Lemma queue_abandon lk i : queue_ok lk → queue_ok (abandon lk i).
Proof.
  intros Hq. unfold abandon. change (locked (dequeue lk i)) with (locked lk).
  destruct (locked lk) eqn:El; [by apply queue_unwoken, unwoken_dequeue, queue_locked|].
  unfold queue_ok in Hq. destruct (waiters lk) as [|[j f] ws] eqn:Ew.
  - unfold wake_up_first, queue_ok. simpl. by rewrite Ew, El; simpl; rewrite Ew.
  - rewrite El in Hq. destruct Hq as [Hf Hws].
    assert (Hd : unwoken (List.filter (λ w, negb (fst w =? i)%nat) ws)).
    { apply (unwoken_dequeue (Lock (locked lk) ws)). done. }
    destruct (Nat.eqb_spec j i) as [->|Hj].
    + apply queue_wake; [|done]. simpl. rewrite Ew. simpl. by rewrite Nat.eqb_refl.
    + apply Nat.eqb_neq in Hj. unfold wake_up_first, queue_ok. simpl. rewrite Ew. simpl.
      rewrite Hj. simpl. destruct f; [done|..]; simpl; rewrite Ew; simpl; rewrite Hj, El; done.
Qed.

(** *** Preservation *)

Lemma lock_ok_set ts i t l lk lk' :
  lock_ok ts l lk → NoDup (map fst (waiters lk')) →
  (∀ j, j ≠ i → j ∈ map fst (waiters lk') ↔ j ∈ map fst (waiters lk)) →
  (i ∈ map fst (waiters lk') ↔ waiting_at l (Some t)) →
  (locked lk' = true ↔ inside_at l (Some t) ∨ ∃ j, j ≠ i ∧ inside_at l (ts !! j)) →
  (inside_at l (Some t) → ∀ j, j ≠ i → ¬ inside_at l (ts !! j)) →
  queue_ok lk' → lock_ok (<[i := t]> ts) l lk'.
Proof.
  intros [Hn Hw Hl Hs Hq] Hn' Hw' Hi Hl' Hsi Hq'.
  assert (He : ∀ j, inside_at l (<[i := t]> ts !! j) ↔
                    j = i ∧ inside_at l (Some t) ∨ j ≠ i ∧ inside_at l (ts !! j)).
  { intros j. destruct (decide (i = j)) as [<-|]; [rewrite lookup_insert_eq|rewrite lookup_insert_ne by done];
      naive_solver. }
  split; [done|..|done].
  - intros j. destruct (decide (i = j)) as [<-|]; [by rewrite lookup_insert_eq|].
    rewrite lookup_insert_ne by done. by rewrite Hw', Hw.
  - rewrite Hl'. setoid_rewrite He. naive_solver.
  - intros j1 j2. rewrite !He. intros [[-> H1]|[N1 H1]] [[-> H2]|[N2 H2]]; [done|..|by apply Hs].
    + by destruct (Hsi H1 j2).
    + by destruct (Hsi H2 j1).
Qed.
Lemma fresh_heartbeat_since peer started_at now :
  fresh_heartbeat peer started_at now = Ok true → heartbeat_since peer started_at now.
Proof.
  unfold fresh_heartbeat. destruct (item peer "lastseen") as [l|] eqn:El; [|done]. simpl.
  destruct (fromisoformat_value l) as [d|] eqn:Ed; [|done]. simpl.
  destruct (item peer "lifetime") as [v|] eqn:Ev; [|done]. simpl.
  destruct (py_float v) as [f|] eqn:Ef; [|done]. simpl.
  unfold since. destruct (utcoffset d) as [o|] eqn:Eo; [|done]. simpl. intros [= Hb].
  apply andb_true_iff in Hb as [[H1 H2]%andb_true_iff H3]. apply Z.leb_le in H1, H2.
  exists l, d, (wall d - o), v, f. unfold instant. rewrite Eo.
  split_and!; try done; [lia..|by apply capped_below|by apply (capped_bound _ f)].
Qed.

Lemma any_fresh_peer_found peers priority started_at now :
  any_fresh_peer peers priority started_at now = Ok true →
  ∃ peer theirs, peer ∈ peers ∧ get peer "priority" = Ok theirs ∧ py_eqb theirs priority = true ∧
    heartbeat_since peer started_at now.
Proof.
  induction peers as [|peer peers IH]; simpl; [done|]. intros H.
  assert (Hrest : any_fresh_peer peers priority started_at now = Ok true →
    ∃ peer' theirs, peer' ∈ peer :: peers ∧ get peer' "priority" = Ok theirs ∧
      py_eqb theirs priority = true ∧ heartbeat_since peer' started_at now).
  { intros (p & th & Hp & ?)%IH. exists p, th. split; [by right|done]. }
  destruct (is_dict peer); [|by apply Hrest]. simpl in H.
  destruct (get peer "priority") as [th|] eqn:Et; [|done]. simpl in H.
  destruct (py_neqb th priority) eqn:Eq; [by apply Hrest|]. apply negb_false_iff in Eq.
  destruct (fresh_heartbeat peer started_at now) as [[]|e] eqn:Ef; [|by apply Hrest|].
  - exists peer, th. split; [left|]. split_and!; [done..|]. by apply fresh_heartbeat_since.
  - destruct (is_unreadable true e); [by apply Hrest|done].
Qed.

(** ** What the probe observed *)

(** The operator's liveness endpoint served this runtime record. *)
Definition serves_runtime (runtime : value) (e : event) : Prop :=
  match e with
  | Ev (External (HttpGet false host port path _ _)) (Ok (status, p)) =>
      host = "127.0.0.1" ∧ port = 8080 ∧ path = "/healthz" ∧ status = 200 ∧ (v ← json p; get v "runtime") = Ok runtime
  | _ => False
  end.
====
[WHAT TO WORK ON] Reprint exactly the lines above that start at the one with "destruct (is_dict peer);" and end at the one with "destruct (fresh_heartbeat peer", keeping both and adding none.

[EXERCISE SOLUTION]
  destruct (is_dict peer); [|by apply Hrest]. simpl in H.
  destruct (get peer "priority") as [th|] eqn:Et; [|done]. simpl in H.
  destruct (py_neqb th priority) eqn:Eq; [by apply Hrest|]. apply negb_false_iff in Eq.
  destruct (fresh_heartbeat peer started_at now) as [[]|e] eqn:Ef; [|by apply Hrest|].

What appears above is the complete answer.